- **Saved data entries**:
--------------------

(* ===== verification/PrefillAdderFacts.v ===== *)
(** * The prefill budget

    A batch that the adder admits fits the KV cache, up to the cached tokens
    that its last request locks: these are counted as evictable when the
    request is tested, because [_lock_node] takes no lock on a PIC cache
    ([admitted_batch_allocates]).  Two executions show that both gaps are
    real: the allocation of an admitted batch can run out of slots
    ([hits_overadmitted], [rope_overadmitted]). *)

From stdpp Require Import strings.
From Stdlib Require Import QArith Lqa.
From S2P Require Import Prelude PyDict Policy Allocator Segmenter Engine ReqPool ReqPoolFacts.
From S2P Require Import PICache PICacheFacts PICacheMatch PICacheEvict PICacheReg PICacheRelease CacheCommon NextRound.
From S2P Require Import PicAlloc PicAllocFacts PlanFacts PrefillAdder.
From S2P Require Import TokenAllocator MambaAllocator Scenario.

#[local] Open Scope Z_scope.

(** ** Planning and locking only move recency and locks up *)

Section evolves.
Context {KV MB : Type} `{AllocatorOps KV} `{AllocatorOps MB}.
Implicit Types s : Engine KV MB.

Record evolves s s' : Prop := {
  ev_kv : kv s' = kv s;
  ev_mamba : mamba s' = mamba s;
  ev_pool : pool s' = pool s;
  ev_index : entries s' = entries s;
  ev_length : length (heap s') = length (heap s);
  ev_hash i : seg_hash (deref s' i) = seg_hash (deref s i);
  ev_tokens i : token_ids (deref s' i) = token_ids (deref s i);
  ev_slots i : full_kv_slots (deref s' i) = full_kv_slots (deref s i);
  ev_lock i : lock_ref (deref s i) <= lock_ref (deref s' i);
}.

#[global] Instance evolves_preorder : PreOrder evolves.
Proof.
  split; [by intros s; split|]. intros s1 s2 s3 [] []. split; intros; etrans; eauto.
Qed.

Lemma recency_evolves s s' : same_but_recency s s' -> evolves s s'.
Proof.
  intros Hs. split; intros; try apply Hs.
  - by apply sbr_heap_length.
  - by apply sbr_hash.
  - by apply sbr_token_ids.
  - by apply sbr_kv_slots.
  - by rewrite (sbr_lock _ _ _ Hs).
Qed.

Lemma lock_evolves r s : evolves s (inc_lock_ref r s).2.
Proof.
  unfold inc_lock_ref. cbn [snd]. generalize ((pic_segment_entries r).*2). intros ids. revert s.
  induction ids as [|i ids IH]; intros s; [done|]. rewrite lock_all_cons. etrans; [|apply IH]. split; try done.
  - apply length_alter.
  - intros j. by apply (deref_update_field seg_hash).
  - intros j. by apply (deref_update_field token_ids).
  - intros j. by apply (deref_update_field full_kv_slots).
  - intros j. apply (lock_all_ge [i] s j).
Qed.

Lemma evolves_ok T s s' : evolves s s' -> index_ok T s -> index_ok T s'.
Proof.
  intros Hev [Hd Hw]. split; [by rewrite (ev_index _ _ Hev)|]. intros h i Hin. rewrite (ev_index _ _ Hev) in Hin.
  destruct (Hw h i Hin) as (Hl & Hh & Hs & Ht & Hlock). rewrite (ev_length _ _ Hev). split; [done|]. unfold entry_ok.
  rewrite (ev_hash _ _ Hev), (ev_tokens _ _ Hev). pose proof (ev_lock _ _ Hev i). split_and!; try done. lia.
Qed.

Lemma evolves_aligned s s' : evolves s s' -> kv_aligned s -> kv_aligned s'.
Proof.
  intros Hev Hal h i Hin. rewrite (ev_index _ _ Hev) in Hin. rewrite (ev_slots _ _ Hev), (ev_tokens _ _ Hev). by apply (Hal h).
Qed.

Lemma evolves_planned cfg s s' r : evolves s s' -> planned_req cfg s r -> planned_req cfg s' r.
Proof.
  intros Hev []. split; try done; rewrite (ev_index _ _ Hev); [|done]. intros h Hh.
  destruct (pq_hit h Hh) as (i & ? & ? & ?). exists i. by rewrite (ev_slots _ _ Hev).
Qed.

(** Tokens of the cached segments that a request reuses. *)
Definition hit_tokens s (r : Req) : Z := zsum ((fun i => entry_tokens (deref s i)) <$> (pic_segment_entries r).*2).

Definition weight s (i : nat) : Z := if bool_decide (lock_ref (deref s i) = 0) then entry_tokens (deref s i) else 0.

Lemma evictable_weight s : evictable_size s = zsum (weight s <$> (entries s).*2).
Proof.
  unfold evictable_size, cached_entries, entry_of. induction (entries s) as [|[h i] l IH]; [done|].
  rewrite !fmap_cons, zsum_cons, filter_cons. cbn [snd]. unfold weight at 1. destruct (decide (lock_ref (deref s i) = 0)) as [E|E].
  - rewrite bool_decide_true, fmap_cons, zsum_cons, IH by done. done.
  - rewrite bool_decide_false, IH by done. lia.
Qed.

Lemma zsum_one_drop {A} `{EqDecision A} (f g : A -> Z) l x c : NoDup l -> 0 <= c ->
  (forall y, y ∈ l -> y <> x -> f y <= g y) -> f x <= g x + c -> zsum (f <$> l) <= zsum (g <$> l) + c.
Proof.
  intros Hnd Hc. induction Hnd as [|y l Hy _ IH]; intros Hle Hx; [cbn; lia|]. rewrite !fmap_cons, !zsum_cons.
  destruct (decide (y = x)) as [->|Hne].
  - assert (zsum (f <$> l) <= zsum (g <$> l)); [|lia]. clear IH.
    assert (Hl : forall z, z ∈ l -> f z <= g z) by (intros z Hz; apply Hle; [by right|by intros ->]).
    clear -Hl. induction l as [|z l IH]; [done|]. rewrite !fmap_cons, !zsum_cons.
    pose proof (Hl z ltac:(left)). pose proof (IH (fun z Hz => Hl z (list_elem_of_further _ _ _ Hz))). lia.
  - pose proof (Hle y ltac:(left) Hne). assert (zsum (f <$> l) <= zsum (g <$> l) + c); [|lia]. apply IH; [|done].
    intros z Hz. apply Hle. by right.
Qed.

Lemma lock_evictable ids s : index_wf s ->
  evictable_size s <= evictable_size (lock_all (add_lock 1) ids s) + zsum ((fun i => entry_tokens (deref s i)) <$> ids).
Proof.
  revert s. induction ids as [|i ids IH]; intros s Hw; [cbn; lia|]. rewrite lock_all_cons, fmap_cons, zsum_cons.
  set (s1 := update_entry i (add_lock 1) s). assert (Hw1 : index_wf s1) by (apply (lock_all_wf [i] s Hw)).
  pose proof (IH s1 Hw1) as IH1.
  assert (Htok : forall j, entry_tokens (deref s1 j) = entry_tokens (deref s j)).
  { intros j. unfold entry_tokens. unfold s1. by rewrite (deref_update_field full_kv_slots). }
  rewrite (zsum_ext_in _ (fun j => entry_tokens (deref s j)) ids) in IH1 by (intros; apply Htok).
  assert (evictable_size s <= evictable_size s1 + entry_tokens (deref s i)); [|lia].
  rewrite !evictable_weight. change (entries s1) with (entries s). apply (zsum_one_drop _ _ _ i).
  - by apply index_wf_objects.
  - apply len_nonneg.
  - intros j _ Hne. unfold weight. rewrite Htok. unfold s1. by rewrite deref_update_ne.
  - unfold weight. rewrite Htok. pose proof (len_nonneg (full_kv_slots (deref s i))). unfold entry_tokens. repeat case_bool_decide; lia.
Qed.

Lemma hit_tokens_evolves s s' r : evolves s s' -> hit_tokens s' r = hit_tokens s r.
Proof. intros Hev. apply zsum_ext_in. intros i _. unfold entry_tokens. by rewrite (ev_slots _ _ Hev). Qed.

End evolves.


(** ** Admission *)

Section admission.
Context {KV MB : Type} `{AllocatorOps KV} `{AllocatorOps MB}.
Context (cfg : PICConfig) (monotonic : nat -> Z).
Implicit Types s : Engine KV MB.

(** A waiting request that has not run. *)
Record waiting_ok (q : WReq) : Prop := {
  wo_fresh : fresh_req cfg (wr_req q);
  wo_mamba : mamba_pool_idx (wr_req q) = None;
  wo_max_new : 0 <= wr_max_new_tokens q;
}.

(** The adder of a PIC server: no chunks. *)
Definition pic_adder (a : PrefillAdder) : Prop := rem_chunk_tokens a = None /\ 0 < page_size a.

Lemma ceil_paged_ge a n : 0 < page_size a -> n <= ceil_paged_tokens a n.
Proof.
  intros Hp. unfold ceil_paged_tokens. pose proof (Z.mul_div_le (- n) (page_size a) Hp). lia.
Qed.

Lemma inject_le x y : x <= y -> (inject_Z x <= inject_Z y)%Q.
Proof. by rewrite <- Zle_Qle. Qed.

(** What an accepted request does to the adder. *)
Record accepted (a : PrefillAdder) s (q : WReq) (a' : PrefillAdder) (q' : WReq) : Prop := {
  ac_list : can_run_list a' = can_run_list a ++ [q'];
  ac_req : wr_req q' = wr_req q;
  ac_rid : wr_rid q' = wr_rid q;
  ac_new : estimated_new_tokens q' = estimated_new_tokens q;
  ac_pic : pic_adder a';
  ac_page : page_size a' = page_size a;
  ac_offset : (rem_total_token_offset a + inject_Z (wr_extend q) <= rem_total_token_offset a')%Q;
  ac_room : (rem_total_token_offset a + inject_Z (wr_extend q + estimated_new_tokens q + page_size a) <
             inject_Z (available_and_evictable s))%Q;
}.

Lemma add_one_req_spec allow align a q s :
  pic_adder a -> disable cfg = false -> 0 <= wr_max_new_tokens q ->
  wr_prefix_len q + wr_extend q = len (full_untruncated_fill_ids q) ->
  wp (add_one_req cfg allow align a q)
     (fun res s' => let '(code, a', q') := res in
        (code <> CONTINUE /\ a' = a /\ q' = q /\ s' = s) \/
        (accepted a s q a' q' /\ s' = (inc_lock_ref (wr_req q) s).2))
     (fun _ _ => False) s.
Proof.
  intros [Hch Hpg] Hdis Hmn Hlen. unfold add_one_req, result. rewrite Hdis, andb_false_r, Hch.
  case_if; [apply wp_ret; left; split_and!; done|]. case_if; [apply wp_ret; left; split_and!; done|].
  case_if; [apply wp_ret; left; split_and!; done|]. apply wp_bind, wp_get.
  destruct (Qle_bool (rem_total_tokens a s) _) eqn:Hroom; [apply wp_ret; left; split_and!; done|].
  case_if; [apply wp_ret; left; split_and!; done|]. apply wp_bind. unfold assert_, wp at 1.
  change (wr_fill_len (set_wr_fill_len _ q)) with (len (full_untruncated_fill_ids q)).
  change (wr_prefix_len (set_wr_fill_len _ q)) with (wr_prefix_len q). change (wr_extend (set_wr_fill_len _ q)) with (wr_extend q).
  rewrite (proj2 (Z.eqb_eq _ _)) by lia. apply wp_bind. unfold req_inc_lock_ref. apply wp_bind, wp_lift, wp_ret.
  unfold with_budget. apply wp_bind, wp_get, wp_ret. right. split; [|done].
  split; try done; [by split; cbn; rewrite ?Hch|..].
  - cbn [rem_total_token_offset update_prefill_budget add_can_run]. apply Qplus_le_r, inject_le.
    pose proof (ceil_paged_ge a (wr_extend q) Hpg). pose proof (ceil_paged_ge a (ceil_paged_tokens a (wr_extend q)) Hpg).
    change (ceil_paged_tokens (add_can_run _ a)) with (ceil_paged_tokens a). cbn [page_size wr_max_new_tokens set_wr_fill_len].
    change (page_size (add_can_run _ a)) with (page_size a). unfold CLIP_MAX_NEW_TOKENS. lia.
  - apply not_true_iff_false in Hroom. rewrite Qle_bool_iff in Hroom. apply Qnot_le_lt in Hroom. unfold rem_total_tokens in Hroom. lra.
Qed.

--------------------

- **Task requirements**: Review the entries above and return every line where "Hroom" appears.

- **Solution to the exercise**:
  destruct (Qle_bool (rem_total_tokens a s) _) eqn:Hroom; [apply wp_ret; left; split_and!; done|].
  - apply not_true_iff_false in Hroom. rewrite Qle_bool_iff in Hroom. apply Qnot_le_lt in Hroom. unfold rem_total_tokens in Hroom. lra.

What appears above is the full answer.